Let us remember Beckett: it is by exhausting the wait for Godot that he will perhaps finally arrive, when all the combinations have been tried, when all the moves have been made.
It is the figure of absolute wait: wait without any expectation, wait as pure openness to what might happen at the end of time.
But @Claire Silver12's aesthetic obeys a principle of stylisation of solitude: if there are few faces in her universe, it is because she seeks above all to sculpt attitudes, postures, ways of living. Styles.
Even in an artificial paradise, when everything is in decline, there is still a truth in clothing, in the way one carries one's head or looks. The body wraps itself in signs, in an ornament that both reveals it and leads to its disappearance.
It is somehow the cold beauty of fashion icons, pale, enigmatic, sickly and diaphanous. Nevertheless, in @ClaireSilver12's painting, "fashion" is not a way of symbolizing social prestige or sexualizing the female body, it is the art of creating hybrid identities.
@ClaireSilver12's painting is populated by cyborgs, she turns the body into a space of transition between realities that we usually oppose: the human and the machine, the skin and the fabric, the organic and the mechanical.
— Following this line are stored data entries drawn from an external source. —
Lemma act_withinLimits (a : Action) (c : Controller) :
  withinLimits c -> withinLimits (act a c).
Proof.
  intros Hc. destruct a as [files|id fmt|id value|id useGlobal|id options|id options|id options|value|fmt|options|options|id value|id| |n outcome|n answer]; cbn [act].
  - (* handleFiles *)
    destruct files as [[|file files]|]; try exact Hc.
    destruct Hc as [Hitems Htotal]. fold (totalSize (items c)) in Htotal.
    unfold withinLimits. rewrite handleFiles_items by discriminate. split.
    + apply Forall_app. split; [exact Hitems|].
      eapply Forall_impl; [apply intake_additions|]. cbn beta. tauto.
    + fold (totalSize (items c ++ additions (intake c (file :: files)))).
      rewrite totalSize_app.
      destruct (intake_total c (file :: files)) as [Hsum Hmax]. lia.
  - unfold handleFormatChange.
    destruct (findItem id (items c)) as [current|]; [|exact Hc].
    match goal with |- withinLimits (if ?b then _ else _) => destruct b end;
      [exact Hc|].
    apply (requeue_withinLimits _ c c Hc eq_refl). updated_same.
  - apply (requeue_withinLimits _ c c Hc eq_refl). updated_same.
  - unfold handleUseGlobalSettingsChange.
    destruct (findItem id (items c)) as [current|]; [|exact Hc].
    destruct useGlobal.
    + apply (requeue_withinLimits _ c c Hc eq_refl). updated_same.
    + destruct (negb (usesGlobalFormat current) && negb (usesGlobalQuality current));
        [exact Hc|].
      eapply withinLimits_map; [exact Hc|reflexivity|].
      intros item. cbv beta. destruct (String.eqb (itemId item) id); cbn; auto.
  - apply (requeue_withinLimits _ c c Hc eq_refl). updated_same.
  - apply (requeue_withinLimits _ c c Hc eq_refl). updated_same.
  - apply (requeue_withinLimits _ c c Hc eq_refl). updated_same.
  - apply (requeue_withinLimits _ c (setGlobalQuality value c) Hc eq_refl).
    updated_same.
  - unfold handleGlobalFormatChange.
    destruct (sameFormat fmt (globalFormat c)); [exact Hc|].
    apply (requeue_withinLimits _ c (setGlobalFormat fmt c) Hc eq_refl).
    updated_same.
  - unfold handleGlobalGifOptionsChange.
    eapply withinLimits_map; [exact Hc|reflexivity|].
    intros item. cbv beta.
    destruct (negb (sameFormat (targetFormat item) Gif) || negb (usesGlobalFormat item));
      cbn; auto.
  - unfold handleGlobalPngOptionsChange.
    eapply withinLimits_map; [exact Hc|reflexivity|].
    intros item. cbv beta.
    destruct (negb (sameFormat (targetFormat item) Png) || negb (usesGlobalFormat item));
      cbn; auto.
  - eapply withinLimits_map; [exact Hc|reflexivity|].
    intros item. cbv beta. destruct (String.eqb (itemId item) id); cbn; auto.
  - (* removeItem *)
    destruct Hc as [Hitems Htotal]. fold (totalSize (items c)) in Htotal.
    unfold withinLimits. cbn. split.
    + apply Forall_forall. intros item Hitem.
      apply list_elem_of_filter in Hitem as [_ Hitem].
      rewrite Forall_forall in Hitems. exact (Hitems item Hitem).
    + assert (Hsizes : Forall (fun item => 0 <= originalSize item) (items c)).
      { eapply Forall_impl; [exact Hitems|]. unfold admissible. cbn beta. tauto. }
      match goal with |- fold_left _ (filter ?P _) 0 <= _ =>
        pose proof (totalSize_filter P (items c) Hsizes) as Hfilter
      end.
      unfold totalSize in Hfilter, Htotal. lia.
  - (* clearAll *)
    split; [constructor|]. cbn. lia.
  - (* a conversion settles *)
    destruct (pending c !! n) as [job|]; [|exact Hc].
    destruct outcome as [message|result].
    + eapply withinLimits_map; [exact Hc|reflexivity|].
      intros item. cbv beta. destruct (_ && _); cbn; auto.
    + eapply withinLimits_map; [exact Hc|reflexivity|].
      intros item. cbv beta. destruct (_ && _); cbn; auto.
  - (* a detection settles *)
    destruct (detections c !! n) as [[id file]|]; [|exact Hc].
    destruct answer as [flag|]; [|exact Hc].
    eapply withinLimits_map; [exact Hc|reflexivity|].
    intros item. cbv beta. destruct (negb (String.eqb (itemId item) id)); cbn; auto.
Qed.

Lemma controller_withinLimits (host : Host) (st : ModuleState)
    (actions : list Action) :
  withinLimits (run actions (initialController host st)).
Proof.
  apply (run_invariant withinLimits).
  - exact act_withinLimits.
  - unfold withinLimits. destruct (initialController_items host st) as [-> _].
    split; [constructor|]. simpl. lia.
Qed.

(** X20. Whatever handlers are called and whatever settles, every item of
    the list holds a file that [isSupportedInputFile] accepts and whose
    size is at most [MAX_FILE_BYTES]. *)
Theorem controller_items_checked (host : Host) (st : ModuleState)
    (actions : list Action) :
  Forall (fun item =>
            isSupportedInputFile (itemFile item) = true /\
            0 <= originalSize item <= MAX_FILE_BYTES)
         (items (run actions (initialController host st))).
Proof. exact (proj1 (controller_withinLimits host st actions)). Qed.


Lemma uploadMessages_none (acc : Intake) :
  uploadMessages acc = [] <->
  unsupportedFiles acc = [] /\ tooLargeFiles acc = [] /\ oversizedFiles acc = [].
Proof.
  unfold uploadMessages.
  destruct (unsupportedFiles acc) as [|u [|u' us]];
    destruct (tooLargeFiles acc) as [|t [|t' ts]];
    destruct (oversizedFiles acc) as [|o [|o' os]];
    simpl; split; try tauto; try discriminate;
    intros (H1 & H2 & H3); discriminate.
Qed.

(** X22. After [handleFiles] on a list that is not empty, no upload error
    is shown exactly when every file of the list was added to the items;
    as soon as one file is refused a message is set. *)
Theorem handleFiles_upload_error (files : list Upload) (c : Controller) :
  files <> [] ->
  uploadError (handleFiles (Some files) c) = None <->
  length (items (handleFiles (Some files) c)) = (length (items c) + length files)%nat.
Proof.
  intros Hfiles. rewrite handleFiles_items by exact Hfiles. rewrite length_app.
  pose proof (intake_counts c files) as Hcount.
  assert (Herror : uploadError (handleFiles (Some files) c) = None <->
                   uploadMessages (intake c files) = []).
  { unfold handleFiles. destruct files as [|file files]; [congruence|].
    destruct (additions (intake c (file :: files)));
      cbn [uploadError setUploadError];
      destruct (uploadMessages (intake c (file :: files))); split;
      congruence. }
  rewrite Herror, uploadMessages_none. split.
  - intros (Hu & Ht & Ho). rewrite Hu, Ht, Ho in Hcount. simpl in Hcount. lia.
  - intros Hlen.
    destruct (unsupportedFiles (intake c files));
      destruct (tooLargeFiles (intake c files));
      destruct (oversizedFiles (intake c files)); simpl in Hcount;
      try (exfalso; lia). tauto.
Qed.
The fashionable body is a gender-confusing body that takes us across the border between nature & culture.
So, on the 1 hand, what was double (natural/artificial) is reunited; but on the other hand, what was one is split: the twin or twinning pattern is fundamental in her work.
Firstly, because she acknowledges the doubling of artistic production between the physical and the virtual work. Secondly, because she works in collaboration with an artificial intelligence and part of her creative process is delegated to the machine's brain.
Finally, because @ClaireSilver12 puts 7% of her face into each of the portraits, which are therefore both self-portraits and portraits of another one.
Interesting proportion: both negligible - 93% of the rest of the face differs from the artist's - and crucial - the family resemblance between all the portraits stems from this common resemblance.
@ClaireSilver12 hijacks the old genre of the self-portrait: the artist fades away, she is no longer the privileged model, but she is a fragment of code spread everywhere by an artificial intelligence.
In other words, Claire Silver attempts to translate the power of the ongoing cultural and technological revolution into pictorial language.
She gives shape to a new sensibility - a chromatics, a composition of space, a mode of figuration - that shows how this revolution affects her body, her frames of perception and the norms of artistic creation.
@ClaireSilver12's art does not reflect the world, it reflects the way digital art reflects the world - and transforms contemporary subjectivities.
She explores the non-fungible token asperities, formal and plastic potentialities of blockchain as a medium: emergence of a new aura and transcendence within a technology that nevertheless assumes infinite reproducibility.